Kim Leadbeater MP’s Bill, published on 11 November 2024, did not undergo any pre-legislative scrutiny, nor does it have an impact assessment. This is not a criticism; it is simply a function of how the Bill came to be. It can also be contrasted, not just with the Mental Health Bill, but with the position in Jersey. Jersey is also considering assisted dying, in a process which has lasted since 2021, led by the Government there, involving a professional leads working group, an external ethics review, and 245 pages of policy proposals. One of the 12 chapters of those proposals specifically addresses resource and financial implications, risks and next steps. It includes 9 pages of risks and potential mitigations; the Government of Jersey considers that it will take 12-18 months to draft the legislation.
So we have two Bills, Kim Leadbeater’s Bill (about which I have sought to ask a series of neutral questions), and the Mental Health Bill, together with (for contrast) the approach in Jersey (for those wanting to see the approach elsewhere around the United Kingdom and its nearby Crown Dependencies, see here).
So why is this post entitled “a story of three Bills”?

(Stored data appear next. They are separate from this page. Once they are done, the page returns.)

Lemma wp_getOrCreate ro step h (Q : trace -> result AnalysisRun -> Prop) :
  (forall h' r, h ⊆ h' -> match r with Ok run => fetched ro step run h' | Err _ => True end -> Q h' r) ->
  wp (analysis_guard ro step) (getOrCreateAnalysisRun ro step (analysisRunName ro step)) h Q.
Proof.
  intros HQ. unfold getOrCreateAnalysisRun. apply wp_bind, wp_do_call; [done|]. intros [run|err].
  { apply HQ; [set_solver|]. left. set_solver. }
  destruct (IsNotFound err) eqn:En; [|apply HQ; [set_solver|done]].
  apply wp_deref; intros an _. apply wp_bind_ok. eapply wp_only; [apply materializeTemplates_reads| |].
  { intros t c Hc _. by destruct c. }
  intros t [[[metrics args] dry]|e] _; [|apply HQ; [set_solver|done]].
  cbv zeta. apply wp_do_call.
  - split; [done|]. exists err. split; [done|]. set_solver.
  - intros r. apply HQ; [set_solver|]. destruct r as [run|]; [|done].
    right. eexists. split; [|apply elem_of_snoc]. done.
Qed.

Lemma wp_inconclusivePolicy ro step an refs pol h (Q : trace -> string -> Prop) :
  step_Analysis step = Some an -> refs ⊆ an_TemplateRefs an ->
  (forall h' pol', h ⊆ h' -> pol' = pol \/ template_policy ro step pol' h' -> Q h' pol') ->
  wp (analysis_guard ro step) (inconclusivePolicy ro refs pol) h Q.
Proof.
  intros Han. revert h. induction refs as [|ref refs IH]; intros h Hrefs HQ; cbn [inconclusivePolicy].
  { apply HQ; [done|by left]. }
  assert (refs ⊆ an_TemplateRefs an) as Hrefs' by set_solver.
  destruct (String.eqb _ "AnalysisTemplate"); [|by apply IH].
  apply wp_bind, wp_do_call; [done|]. intros [t|e].
  - destruct (String.eqb_spec (ats_InconclusivePolicy (at_Spec t)) "").
    + apply IH; [done|]. intros h' pol' Hs. apply HQ. set_solver.
    + apply HQ; [set_solver|]. right. exists an, ref, t. split; [done|]. split; [set_solver|].
      split; [set_solver|done].
  - apply IH; [done|]. intros h' pol' Hs. apply HQ. set_solver.
Qed.

Local Abbreviation guarded ro step q h := (wp (analysis_guard ro step) q h (fun _ _ => True)).
(* ===== verification/Prometheus.v ===== *)
(** * [pkg/controller/analysis/providers/prometheus.go]

    The Prometheus metric provider: one instant query over HTTP and the
    decoding of its answer.  URLs, the JSON decoder and the parsing of floats
    are parameters; the HTTP exchange is the call [HttpGet]. *)
From S2P Require Import Prelude GoLib K8s ApiTypes AnalysisTypes Effects Scenarios Analysis.

(** ** Libraries *)

(** The anonymous structures the answer is decoded into; the labels of a
    sample are not used. *)
Record Envelope := MkEnvelope { env_Status : string; env_Data : string; env_Error : string }.
Record QueryData := MkQueryData { qd_ResultType : string; qd_Result : string }.

Class PrometheusLibs := {
  (** [net/url]; [url_set_query u q] is the URL with [query=q] set in its query *)
  URL : Type;
  url_parse : string -> result URL;
  url_Scheme : URL -> string;
  url_Path : URL -> string;
  url_set_Path : URL -> string -> URL;
  url_set_query : URL -> string -> URL;
  url_String : URL -> string;
  (** [http.NewRequestWithContext] for a GET of the URL *)
  NewRequest : string -> result unit;
  (** [json.Unmarshal] at the four types; a raw message is its text *)
  Unmarshal_envelope : string -> result Envelope;
  Unmarshal_data : string -> result QueryData;
  Unmarshal_pair : string -> result (any * any);
  Unmarshal_samples : string -> result (list (any * any))
}.

Definition truncateBody (body : string) : string :=
  if (String.length body <=? 200)%nat then body else String.append (String.substring 0 200 body) "…".

Section Prometheus.
Context `{PrometheusLibs} `{AnalysisLibs}.

Definition buildQueryURL (address query : string) : result string :=
  let failed err := Errorf "prometheus: parse address %q: %w" [FStr address; FStr (Fmt.error_string err)] in
  match url_parse address with
  | Err err => Err (failed err)
  | Ok u =>
      match (if String.eqb (url_Scheme u) "" then url_parse (String.append "http://" address) else Ok u) with
      | Err err => Err (failed err)
      | Ok u =>
          let u := url_set_Path u (String.append (Strings.TrimSuffix (url_Path u) (Ascii.ascii_of_nat 47)) "/api/v1/query") in
          Ok (url_String (url_set_query u query))
      end
  end.

Definition scalarValue (pair : any * any) : result float :=
  match snd pair with
  | AString raw =>
      match ParseFloat raw with
      | Err err => Err (Errorf "prometheus: parse value %q: %w" [FStr raw; FStr (Fmt.error_string err)])
      | Ok f => Ok f
      end
  | _ => Err (Errorf "prometheus: expected string value, got %T" [FAny])
  end.

(** The loop over the samples of a vector. *)
Fixpoint scalarValues (samples : list (any * any)) : result (list float) :=
  match samples with
  | [] => Ok []
  | s :: rest => result_bind (scalarValue s) (fun v => result_bind (scalarValues rest) (fun out => Ok (v :: out)))
  end.

Definition decoding (what : string) {A} (r : result A) : result A :=
  match r with
  | Err err => Err (Errorf (String.append "prometheus: decode " (String.append what ": %w")) [FStr (Fmt.error_string err)])
  | Ok a => Ok a
  end.

Definition parseQueryResponse (body : string) : result any :=
  (envelope <-! decoding "envelope" (Unmarshal_envelope body) ;;
   if negb (String.eqb (env_Status envelope) "success") then Err (Errorf "prometheus: %s" [FStr (env_Error envelope)])
   else
     data <-! decoding "data" (Unmarshal_data (env_Data envelope)) ;;
     if String.eqb (qd_ResultType data) "scalar" then
       pair <-! decoding "scalar" (Unmarshal_pair (qd_Result data)) ;;
       f <-! scalarValue pair ;;
       Ok (AFloat f)
     else if String.eqb (qd_ResultType data) "vector" then
       samples <-! decoding "vector" (Unmarshal_samples (qd_Result data)) ;;
       match samples with
       | [] => Err (Errorf "prometheus: query returned no samples" [])
       | [sample] => f <-! scalarValue sample ;; Ok (AFloat f)
       | _ => out <-! scalarValues samples ;; Ok (AFloats out)
       end
     else Err (Errorf "prometheus: unsupported resultType %q" [FStr (qd_ResultType data)]))%result.

(** What [Query] checks before it sends anything: the URL. *)
Definition queryURL (spec : option PrometheusProvider) : result (PrometheusProvider * string) :=
  match spec with
  | None => Err (Errorf "prometheus: nil provider spec" [])
  | Some spec =>
      if String.eqb (pp_Address spec) "" then Err (Errorf "prometheus: address is required" [])
      else if String.eqb (pp_Query spec) "" then Err (Errorf "prometheus: query is required" [])
      else
        (endpoint <-! buildQueryURL (pp_Address spec) (pp_Query spec) ;;
         match NewRequest endpoint with
         | Err err => Err (Errorf "prometheus: build request: %w" [FStr (Fmt.error_string err)])
         | Ok _ => Ok (spec, endpoint)
         end)%result
  end.

(** The timeout of the request context, if any. *)
Definition requestTimeout (spec : PrometheusProvider) : option Duration :=
  match pp_Timeout spec with Some t => if (0 <? t)%Z then Some t else None | None => None end.

(** The headers in the order they are set. *)
Definition requestHeaders (spec : PrometheusProvider) : list (string * string) :=
  map (fun h => (env_Name h, env_Value h)) (pp_Headers spec) ++ [("Accept", "application/json")]%string.

Definition Query (spec : option PrometheusProvider) : prog (result any) :=
  match queryURL spec with
  | Err err => Ret (Err err)
  | Ok (spec, endpoint) =>
      resp <- do_call (HttpGet (requestTimeout spec) endpoint (requestHeaders spec)) ;;
      match resp with
      | Err err => Ret (Err (Errorf "prometheus: query: %w" [FStr (Fmt.error_string err)]))
      | Ok (statusCode, body) =>
          match body with
          | Err err => Ret (Err (Errorf "prometheus: read body: %w" [FStr (Fmt.error_string err)]))
          | Ok body =>
              if negb (statusCode =? 200)%Z
              then Ret (Err (Errorf "prometheus: status %d: %s" [FInt statusCode; FStr (truncateBody body)]))
              else Ret (parseQueryResponse body)
          end
      end
  end.

(** ** What a query answers *)

(** A number, or at least two. *)
Definition numeric (v : any) : Prop :=
  match v with AFloat _ => True | AFloats l => 2 <= length l | _ => False end.

Lemma scalarValues_length l out : scalarValues l = Ok out -> length out = length l.
Proof.
  revert out. induction l as [|s l IH]; intros out; cbn; [by intros [= <-]|].
  rewrite result_bind_ok. intros (v & _ & E). apply result_bind_ok in E as (out' & E & [= <-]). cbn. by rewrite (IH out').
Qed.

Lemma parse_numeric body v : parseQueryResponse body = Ok v -> numeric v.
Proof.
  unfold parseQueryResponse. rewrite result_bind_ok. intros (envl & _ & E). destruct (negb _); [done|].
  apply result_bind_ok in E as (data & _ & E). destruct (String.eqb _ "scalar"); [|destruct (String.eqb _ "vector"); [|done]].
  - apply result_bind_ok in E as (pair & _ & E). by apply result_bind_ok in E as (f & _ & [= <-]).
  - apply result_bind_ok in E as (samples & _ & E). destruct samples as [|s [|s2 samples]]; [done| |].
    + by apply result_bind_ok in E as (f & _ & [= <-]).
    + apply result_bind_ok in E as (out & E & [= <-]). apply scalarValues_length in E. cbn in *. lia.
Qed.

(** C20: a query answers with a number, or with at least two, and only when the
    provider names an address and a query, exactly one request was sent to its
    URL, and the server answered 200 with a body that decodes to that value;
    every other outcome is an error, and an invalid provider sends nothing. *)
Theorem Query_answers_numbers spec tr r :
  exec (Query spec) tr (Done r) ->
  match r with
  | Ok v => exists p endpoint body, queryURL spec = Ok (p, endpoint) /\ spec = Some p /\
      pp_Address p <> EmptyString /\ pp_Query p <> EmptyString /\
      tr = [ev (HttpGet (requestTimeout p) endpoint (requestHeaders p)) (Ok (200%Z, Ok body))] /\
      parseQueryResponse body = Ok v /\ numeric v
  | Err _ => length tr <= 1 /\ ((exists e, queryURL spec = Err e) -> tr = [])
  end.
Proof.
  unfold Query. destruct (queryURL spec) as [[p endpoint]|e] eqn:Eq.
  2: { intros [-> [= ->]]. cbn. split; [lia|done]. }
  assert (spec = Some p /\ pp_Address p <> EmptyString /\ pp_Query p <> EmptyString) as (Hs & Ha & Hq).
  { unfold queryURL in Eq. destruct spec as [s|]; [|done].
    destruct (String.eqb_spec (pp_Address s) ""); [done|]. destruct (String.eqb_spec (pp_Query s) ""); [done|].
    apply result_bind_ok in Eq as (ep & _ & Eq). destruct (NewRequest ep); [|done]. by injection Eq as <- <-. }
  intros Hex. apply exec_call in Hex as (resp & tr' & -> & Hex).
  assert (forall e, exec (Ret (Err e)) tr' (Done r) -> match r with
    | Ok v => False | Err _ => tr' = [] end) as Herr by (intros e [-> [= ->]]; done).
  destruct resp as [[code [body|e]]|e]; cbn [bind] in Hex.
  - destruct (Z.eqb_spec code 200) as [->|Hc]; cbn [negb] in Hex.
    + destruct Hex as [-> [= ->]]. destruct (parseQueryResponse body) as [v|e] eqn:Ep.
      * exists p, endpoint, body. split_and!; try done. by eapply parse_numeric.
      * cbn. split; [lia|]. by intros (e' & ?).
    + apply Herr in Hex. destruct r; [done|]. subst. cbn. split; [lia|]. by intros (e' & ?).
  - apply Herr in Hex. destruct r; [done|]. subst. cbn. split; [lia|]. by intros (e' & ?).
  - apply Herr in Hex. destruct r; [done|]. subst. cbn. split; [lia|]. by intros (e' & ?).
Qed.
End Prometheus.

(** ** An instance: a server that answers one sample. *)
Module PrometheusReference.
#[export] Instance prometheus_libs : PrometheusLibs := {
  URL := string * string * string;
  url_parse s := Ok ("http", s, "")%string;
  url_Scheme u := fst (fst u);
  url_Path u := snd (fst u);
  url_set_Path u p := (fst (fst u), p, snd u);
  url_set_query u q := (fst u, q);
  url_String u := String.append (snd (fst u)) (String.append "?query=" (snd u));
  NewRequest _ := Ok tt;
  Unmarshal_envelope body := Ok (MkEnvelope "success" body "");
  Unmarshal_data raw := Ok (MkQueryData "vector" raw);
  Unmarshal_pair raw := Ok (ANil, AString raw);
  Unmarshal_samples raw := Ok [(ANil, AString raw)]
}.
End PrometheusReference.
Import PrometheusReference AnalysisReference.

Definition up : PrometheusProvider := MkPrometheusProvider "prometheus:9090/" "up" (Some (5 * Second)%Z) [] None.
Definition one_sample : handler unit := fun c s =>
  (match c as c return ans c with
   | HttpGet _ _ _ => Ok (200%Z, Ok "42"%string)
   | c => answer 0 c
   end, s).

Lemma Query_answers_numbers_witness :
  outcome_with one_sample (Query (Some up)) = Done (Ok (AFloat (FFinite 42 0))) /\
  exists p endpoint body, queryURL (Some up) = Ok (p, endpoint) /\ Some up = Some p /\
    pp_Address p <> EmptyString /\ pp_Query p <> EmptyString /\
    trace_with one_sample (Query (Some up)) =
      [ev (HttpGet (requestTimeout p) endpoint (requestHeaders p)) (Ok (200%Z, Ok body))] /\
    parseQueryResponse body = Ok (AFloat (FFinite 42 0)) /\ numeric (AFloat (FFinite 42 0)).
Proof.
  split; [vm_compute; reflexivity|].
  apply (Query_answers_numbers (Some up) (trace_with one_sample (Query (Some up))) (Ok (AFloat (FFinite 42 0)))).
  exact (with_exec one_sample (Query (Some up))).
Defined.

That is because, on 21 November, Edward Leigh MP introduced his Private Member’s Terminally Ill (Relief of Pain) Bill under the Ten Minute Rule. I understand that the Second Reading will be on 6 December. The Bill has not yet been published, but its long title is:
A Bill to require the Secretary of State to issue guidance about the application of the criminal law in respect of the administration of pain relief by healthcare professionals to people who are terminally ill; and for connected purposes.
Edward Leigh has made no secret of his opposition to the Bill introduced by Kim Leadbeater, and some might suggest that his proposal is simply an attempt to derail that latter Bill. But it is perhaps important to note how widespread misunderstandings are about what doctors may do under the current law to seek to alleviate pain. It was, for instance, striking that in the polling conducted by the Complex Life and Death Decisions research group I am a part of, 49% of the sample surveyed did not know it was already legal to receive medication in order to relieve symptoms such as pain, even if giving such medication could hasten death (and a further 35% did not know whether it was or not legal). Indeed, it should be noted (as per page 156) of this guidance from the Royal College of Physicians (full disclosure, I was on the working group): “[w]here drug doses are necessarily escalated to control symptoms, they are neither lethal nor harmful” (see also this explanation from Professor Katherine Sleeman). In other words, in very many cases it is not even necessary to start grappling with the ethical complexities of the so-called doctrine of double effect.
But if there is any doubt as to the lawfulness of what is currently done by way of appropriate symptom control in the context of those who are terminally ill, many people might well feel that putting that beyond doubt would be very helpful – and that might well include who also wish for doctors to go further.
No doubt claim and counter-claim will continue to be flung around as Parliament approaches the Second Reading of Ms Leadbeater’s Bill on 29 November. Attacks will be made on motives. Personal attacks will be made on those who support, those who oppose, and those who say that they find the situation complicated and would like more time and impartial support to think it through. All of that might just be said to be politics. It might also be said to be a challenging environment in which to create good law on so important an issue.